IMC 2008: Sessions

Session 1510: Texts and Communities in Early Medieval Europe

Thursday 10 July 2008, 09.00-10.30

Sponsor:St Andrews' Institute of Mediaeval Studies, University of St Andrews
Organiser:Simon MacLean, Department of History, Trinity Hall, University of Cambridge
Moderator/Chair:Simon MacLean, Department of History, Trinity Hall, University of Cambridge
Paper 1510-aThe Audience of the Vita Columbani in Merovingian Gaul
(Language: English)
Alexander O'Hara, St Andrews Institute of Mediaeval Studies, University of St Andrews
Index terms: Hagiography, Monasticism, Politics and Diplomacy
Paper 1510-bHagiography and Monastic Identity: The Case of the Community of St Filibert
(Language: English)
Christian Harding, Department of Mediaeval History, University of St Andrews
Index terms: Hagiography, Monasticism
Paper 1510-cCommunity or Computus?: Carolingian Calendars and their Audiences
(Language: English)
James Palmer, School of History, University of Nottingham
Index terms: Hagiography, Monasticism, Political Thought
Abstract

This session asks how we can use major written sources as evidence for the construction of communities in the early middle ages.
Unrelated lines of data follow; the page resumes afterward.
(* ===== verification/Queue.v ===== *)
(** * Message queues (src/queue.c)

    The per-service ring buffer of messages and the global list of runnable
    queues.  Pointers to [struct queue] are integers ([0] is [NULL]); the
    C heap restricted to queues is the map [qw_heap].  An operation returns
    [None] where the C program would dereference a pointer that is not a live
    queue, index outside [mqueue] or fail an [assert]. *)

From S2P Require Import Prelude.

Definition QUEUE_SIZE : Z := 64.
Definition QUEUE_OVERLOAD : Z := 1024.

(** [struct message]. *)
Record message := Message {
  m_source : Z;
  m_session : Z;
  m_data : Z;
  m_size : Z
}.

(** The bytes [pixel_alloc] returns are zero. *)
Definition message0 : message := Message 0 0 0 0.

(** [struct queue]; the spinlock is in [Lock]. *)
Record queue := Queue {
  q_handle : Z;
  q_cap : Z;
  q_head : Z;
  q_tail : Z;
  q_global : Z;
  q_release : Z;
  q_overload : Z;
  q_overload_threshold : Z;
  q_mqueue : list message;
  q_next : Z
}.

(** [struct queue_global Q] and the queues it can reach. *)
Record qworld := QWorld {
  qw_heap : gmap Z queue;
  qw_head : Z;
  qw_tail : Z
}.

Definition set_next (n : Z) (q : queue) : queue :=
  Queue (q_handle q) (q_cap q) (q_head q) (q_tail q) (q_global q) (q_release q)
        (q_overload q) (q_overload_threshold q) (q_mqueue q) n.

Definition set_global (g : Z) (q : queue) : queue :=
  Queue (q_handle q) (q_cap q) (q_head q) (q_tail q) g (q_release q)
        (q_overload q) (q_overload_threshold q) (q_mqueue q) (q_next q).

Definition set_release (r : Z) (q : queue) : queue :=
  Queue (q_handle q) (q_cap q) (q_head q) (q_tail q) (q_global q) r
        (q_overload q) (q_overload_threshold q) (q_mqueue q) (q_next q).

Definition set_overload (o thr : Z) (q : queue) : queue :=
  Queue (q_handle q) (q_cap q) (q_head q) (q_tail q) (q_global q) (q_release q)
        o thr (q_mqueue q) (q_next q).

Definition set_ring (cap head tail : Z) (ms : list message) (q : queue) : queue :=
  Queue (q_handle q) cap head tail (q_global q) (q_release q)
        (q_overload q) (q_overload_threshold q) ms (q_next q).

Definition qupdate (p : Z) (q : queue) (w : qworld) : qworld :=
  QWorld (<[p := q]> (qw_heap w)) (qw_head w) (qw_tail w).

Definition queue_init (w : qworld) : qworld := QWorld (qw_heap w) 0 0.

Definition queue_push_global (p : Z) (w : qworld) : option qworld :=
  if negb (qw_tail w =? 0) then
    t ← qw_heap w !! qw_tail w;
    Some (QWorld (<[qw_tail w := set_next p t]> (qw_heap w)) (qw_head w) p)
  else Some (QWorld (qw_heap w) p p).

Definition queue_pop_global (w : qworld) : option (Z * qworld) :=
  let p := qw_head w in
  if p =? 0 then Some (0, w) else
  q ← qw_heap w !! p;
  let head := q_next q in
  let tail := if head =? 0 then 0 else qw_tail w in
  Some (p, QWorld (<[p := set_next 0 q]> (qw_heap w)) head tail).

(** The loop that copies [cap] messages from the full ring, oldest first. *)
Definition expand_copy (q : queue) : option (list message) :=
  mapM (fun i => aget (q_mqueue q) ((q_head q + i) mod q_cap q)) (seqZ 0 (q_cap q)).

Definition _queue_expand (q : queue) : option queue :=
  copied ← expand_copy q;
  let newq := copied ++ replicate (Z.to_nat (q_cap q)) message0 in
  Some (set_ring (q_cap q * 2) 0 (q_cap q) newq q).

(** The part of [queue_push] that works on the ring. *)
Definition queue_enqueue (m : message) (q : queue) : option queue :=
  ms ← aset (q_mqueue q) (q_tail q) m;
  let tail := q_tail q + 1 in
  let tail := if tail >=? q_cap q then 0 else tail in
  let q := set_ring (q_cap q) (q_head q) tail ms q in
  if q_head q =? q_tail q then _queue_expand q else Some q.

Definition queue_push (p : Z) (m : message) (w : qworld) : option qworld :=
  q ← qw_heap w !! p;
  q ← queue_enqueue m q;
  if q_global q =? 0 then
    queue_push_global p (qupdate p (set_global 1 q) w)
  else Some (qupdate p q w).

(** [while (len > q->overload_threshold) { ... }]; the threshold doubles, so
    [log2_up len] iterations are enough from any positive threshold. *)
Fixpoint overload_loop (fuel : nat) (len overload thr : Z) : option (Z * Z) :=
  if len >? thr then
    match fuel with
    | O => None
    | S fuel => overload_loop fuel len len (thr * 2)
    end
  else Some (overload, thr).

Definition overload_fuel (len : Z) : nat := S (Z.to_nat (Z.log2_up len)).

(** [queue_pop]: [inl m] when a message is returned ([ret = 0]), [inr tt] on
    the empty queue ([ret = 1]). *)
Definition queue_dequeue (q : queue) : option ((message + unit) * queue) :=
  if negb (q_head q =? q_tail q) then
    m ← aget (q_mqueue q) (q_head q);
    let head := q_head q + 1 in
    let head := if head >=? q_cap q then 0 else head in
    let len := q_tail q - head in
    let len := if len <? 0 then len + q_cap q else len in
    '(o, thr) ← overload_loop (overload_fuel len) len (q_overload q) (q_overload_threshold q);
    Some (inl m, set_overload o thr (set_ring (q_cap q) head (q_tail q) (q_mqueue q) q))
  else
    Some (inr tt, set_global 0 (set_overload (q_overload q) QUEUE_OVERLOAD q)).

Definition queue_pop (p : Z) (w : qworld) : option ((message + unit) * qworld) :=
  q ← qw_heap w !! p;
  '(r, q) ← queue_dequeue q;
  Some (r, qupdate p q w).

(** [queue_new]: [p] is the address the allocator returned; the structure is
    zeroed before the fields are set. *)
Definition queue0 (handle : Z) : queue :=
  Queue handle QUEUE_SIZE 0 0 1 0 0 QUEUE_OVERLOAD
        (replicate (Z.to_nat QUEUE_SIZE) message0) 0.

Definition queue_new (p handle : Z) (w : qworld) : qworld := qupdate p (queue0 handle) w.

(** [_queue_drop]: the messages given to [drop], in order. *)
Fixpoint _queue_drop (fuel : nat) (q : queue) : option (list message * queue) :=
  match fuel with
  | O => None
  | S fuel =>
      '(r, q) ← queue_dequeue q;
      match r with
      | inl m => '(ms, q) ← _queue_drop fuel q; Some (m :: ms, q)
      | inr _ => Some ([], q)
      end
  end.

(** [queue_free]: the messages dropped, and the heap without the queue when it
    was released. *)
Definition queue_free (p : Z) (w : qworld) : option (list message * qworld) :=
  q ← qw_heap w !! p;
  if negb (q_release q =? 0) then
    '(ms, _) ← _queue_drop (S (length (q_mqueue q))) q;
    Some (ms, QWorld (delete p (qw_heap w)) (qw_head w) (qw_tail w))
  else
    w ← queue_push_global p w;
    Some ([], w).

Definition queue_mark_free (p : Z) (w : qworld) : option qworld :=
  q ← qw_heap w !! p;
  if negb (q_release q =? 0) then None else
  let w := qupdate p (set_release 1 q) w in
  if q_global q =? 0 then queue_push_global p w else Some w.

Definition queue_handle (p : Z) (w : qworld) : option Z := q_handle <$> qw_heap w !! p.

Definition queue_length (q : queue) : Z :=
  if q_head q <=? q_tail q then q_tail q - q_head q else q_tail q + q_cap q - q_head q.

Definition queue_len (p : Z) (w : qworld) : option Z := queue_length <$> qw_heap w !! p.

Definition queue_overload (p : Z) (w : qworld) : option (Z * qworld) :=
  q ← qw_heap w !! p;
  if negb (q_overload q =? 0) then
    Some (q_overload q, qupdate p (set_overload 0 (q_overload_threshold q) q) w)
  else Some (0, w).

(** ** Abstract specification

    A queue is a list of messages, the global list a list of queue
    addresses. *)

Record aqueue := AQueue {
  aq_handle : Z;
  aq_msgs : list message;
  aq_global : Z;
  aq_release : Z;
  aq_overload : Z;
  aq_threshold : Z
}.

Record aworld := AWorld {
  aw_queues : gmap Z aqueue;
  aw_ready : list Z
}.

Definition aupdate (p : Z) (q : aqueue) (a : aworld) : aworld :=
  AWorld (<[p := q]> (aw_queues a)) (aw_ready a).

Definition aw_enqueue_ready (p : Z) (a : aworld) : aworld :=
  AWorld (aw_queues a) (aw_ready a ++ [p]).

(** The specification of an operation is undefined ([None]) where its caller
    breaks the contract: pushing on the global list, or freeing, a queue that
    is in the list already. *)
Definition spec_push_global (p : Z) (a : aworld) : option aworld :=
  if decide (is_Some (aw_queues a !! p) /\ p ∉ aw_ready a)
  then Some (aw_enqueue_ready p a) else None.

Definition spec_push (p : Z) (m : message) (a : aworld) : option aworld :=
  q ← aw_queues a !! p;
  let push g := AQueue (aq_handle q) (aq_msgs q ++ [m]) g (aq_release q)
                       (aq_overload q) (aq_threshold q) in
  if aq_global q =? 0 then spec_push_global p (aupdate p (push 1) a)
  else Some (aupdate p (push (aq_global q)) a).

(** A pop that leaves [n] messages reports [n] when it passes the threshold,
    and the threshold becomes the first [thr * 2 ^ k] that is at least [n]. *)
Definition spec_overload (n overload thr : Z) : Z * Z :=
  (if n >? thr then n else overload, thr * 2 ^ Z.log2_up ((n + thr - 1) / thr)).

Definition spec_pop (p : Z) (a : aworld) : option ((message + unit) * aworld) :=
  q ← aw_queues a !! p;
  match aq_msgs q with
  | m :: ms =>
      let '(o, thr) := spec_overload (zlen ms) (aq_overload q) (aq_threshold q) in
      Some (inl m, aupdate p (AQueue (aq_handle q) ms (aq_global q) (aq_release q) o thr) a)
  | [] =>
      Some (inr tt, aupdate p (AQueue (aq_handle q) [] 0 (aq_release q) (aq_overload q) QUEUE_OVERLOAD) a)
  end.

Definition spec_pop_global (a : aworld) : Z * aworld :=
  match aw_ready a with
  | [] => (0, a)
  | p :: l => (p, AWorld (aw_queues a) l)
  end.

Definition spec_free (p : Z) (a : aworld) : option (list message * aworld) :=
  q ← aw_queues a !! p;
  if aq_release q =? 0 then a' ← spec_push_global p a; Some ([], a')
  else if decide (p ∈ aw_ready a) then None
  else Some (aq_msgs q, AWorld (delete p (aw_queues a)) (aw_ready a)).

Definition spec_mark_free (p : Z) (a : aworld) : option aworld :=
  q ← aw_queues a !! p;
  if negb (aq_release q =? 0) then None else
  let a' := aupdate p (AQueue (aq_handle q) (aq_msgs q) (aq_global q) 1
                              (aq_overload q) (aq_threshold q)) a in
  if aq_global q =? 0 then spec_push_global p a' else Some a'.

Definition spec_new (p handle : Z) (a : aworld) : option aworld :=
  if decide (p <> 0 /\ aw_queues a !! p = None) then
    Some (aupdate p (AQueue handle [] 1 0 0 QUEUE_OVERLOAD) a)
  else None.

Definition spec_len (p : Z) (a : aworld) : option Z :=
  (fun q => zlen (aq_msgs q)) <$> aw_queues a !! p.

Definition spec_take_overload (p : Z) (a : aworld) : option (Z * aworld) :=
  q ← aw_queues a !! p;
  if negb (aq_overload q =? 0) then
    Some (aq_overload q, aupdate p (AQueue (aq_handle q) (aq_msgs q) (aq_global q) (aq_release q)
                                           0 (aq_threshold q)) a)
  else Some (0, a).

(** The interface of queue.h as one operation type, run on either world. *)
Inductive qop :=
  | OpNew (p handle : Z) | OpPushGlobal (p : Z) | OpPopGlobal
  | OpPush (p : Z) (m : message) | OpPop (p : Z) | OpFree (p : Z) | OpMarkFree (p : Z)
  | OpLen (p : Z) | OpOverload (p : Z) | OpHandle (p : Z).

Inductive qres :=
  | ResUnit | ResInt (z : Z) | ResMsg (r : message + unit) | ResDropped (ms : list message).

Definition run_op (o : qop) (w : qworld) : option (qres * qworld) :=
  match o with
  | OpNew p h => Some (ResUnit, queue_new p h w)
  | OpPushGlobal p => w ← queue_push_global p w; Some (ResUnit, w)
  | OpPopGlobal => '(p, w) ← queue_pop_global w; Some (ResInt p, w)
  | OpPush p m => w ← queue_push p m w; Some (ResUnit, w)
  | OpPop p => '(r, w) ← queue_pop p w; Some (ResMsg r, w)
  | OpFree p => '(ms, w) ← queue_free p w; Some (ResDropped ms, w)
  | OpMarkFree p => w ← queue_mark_free p w; Some (ResUnit, w)
  | OpLen p => n ← queue_len p w; Some (ResInt n, w)
  | OpOverload p => '(n, w) ← queue_overload p w; Some (ResInt n, w)
  | OpHandle p => h ← queue_handle p w; Some (ResInt h, w)
  end.

Definition spec_op (o : qop) (a : aworld) : option (qres * aworld) :=
  match o with
  | OpNew p h => a ← spec_new p h a; Some (ResUnit, a)
  | OpPushGlobal p => a ← spec_push_global p a; Some (ResUnit, a)
  | OpPopGlobal => let '(p, a) := spec_pop_global a in Some (ResInt p, a)
  | OpPush p m => a ← spec_push p m a; Some (ResUnit, a)
  | OpPop p => '(r, a) ← spec_pop p a; Some (ResMsg r, a)
  | OpFree p => '(ms, a) ← spec_free p a; Some (ResDropped ms, a)
  | OpMarkFree p => a ← spec_mark_free p a; Some (ResUnit, a)
  | OpLen p => n ← spec_len p a; Some (ResInt n, a)
  | OpOverload p => '(n, a) ← spec_take_overload p a; Some (ResInt n, a)
  | OpHandle p => h ← aq_handle <$> aw_queues a !! p; Some (ResInt h, a)
  end.

Fixpoint run_ops {S} (step : qop -> S -> option (qres * S)) (os : list qop) (s : S)
    : option (list qres * S) :=
  match os with
  | [] => Some ([], s)
  | o :: os => '(r, s) ← step o s; '(rs, s) ← run_ops step os s; Some (r :: rs, s)
  end.

(** ** The abstraction relation *)

Definition queue_contents (q : queue) : list message :=
  ring_take (q_mqueue q) (q_head q) (Z.to_nat (queue_length q)).

Definition abs_queue (q : queue) : aqueue :=
  AQueue (q_handle q) (queue_contents q) (q_global q) (q_release q)
         (q_overload q) (q_overload_threshold q).

(** Well-formed ring: [xs] are the messages between [head] and [tail], and one
    slot is always free. *)
Record queue_wf (q : queue) : Prop := {
  wf_cap : q_cap q = zlen (q_mqueue q);
  wf_tail : 0 <= q_tail q < q_cap q;
  wf_thr : 0 < q_overload_threshold q;
  wf_view : ring_view (q_mqueue q) (q_head q) (queue_contents q);
  wf_len : zlen (queue_contents q) = queue_length q
}.

(** [p] starts the linked list [l] through [next]. *)
Fixpoint chain (h : gmap Z queue) (p : Z) (l : list Z) : Prop :=
  match l with
  | [] => p = 0
  | x :: l => p = x /\ x <> 0 /\ exists q, h !! x = Some q /\ chain h (q_next q) l
  end.

Record global_wf (w : qworld) (l : list Z) : Prop := {
  gw_chain : chain (qw_heap w) (qw_head w) l;
  gw_nodup : NoDup l;
  gw_tail : qw_tail w = default 0 (last l);
  gw_idle : forall p q, qw_heap w !! p = Some q -> p ∉ l -> q_next q = 0
}.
This is an approach used to some effect in recent historiography, and the session appropriates it to cast new light on some important political and monastic communities. In particular, the papers challenge conventional understandings of the contemporary audiences of three major texts (the Life of Columbanus, the hagiography of St Fillibert and the Carolingian ‘imperial calendar’) and ask whether the communities they purportedly addressed were really as coherent as historians have assumed.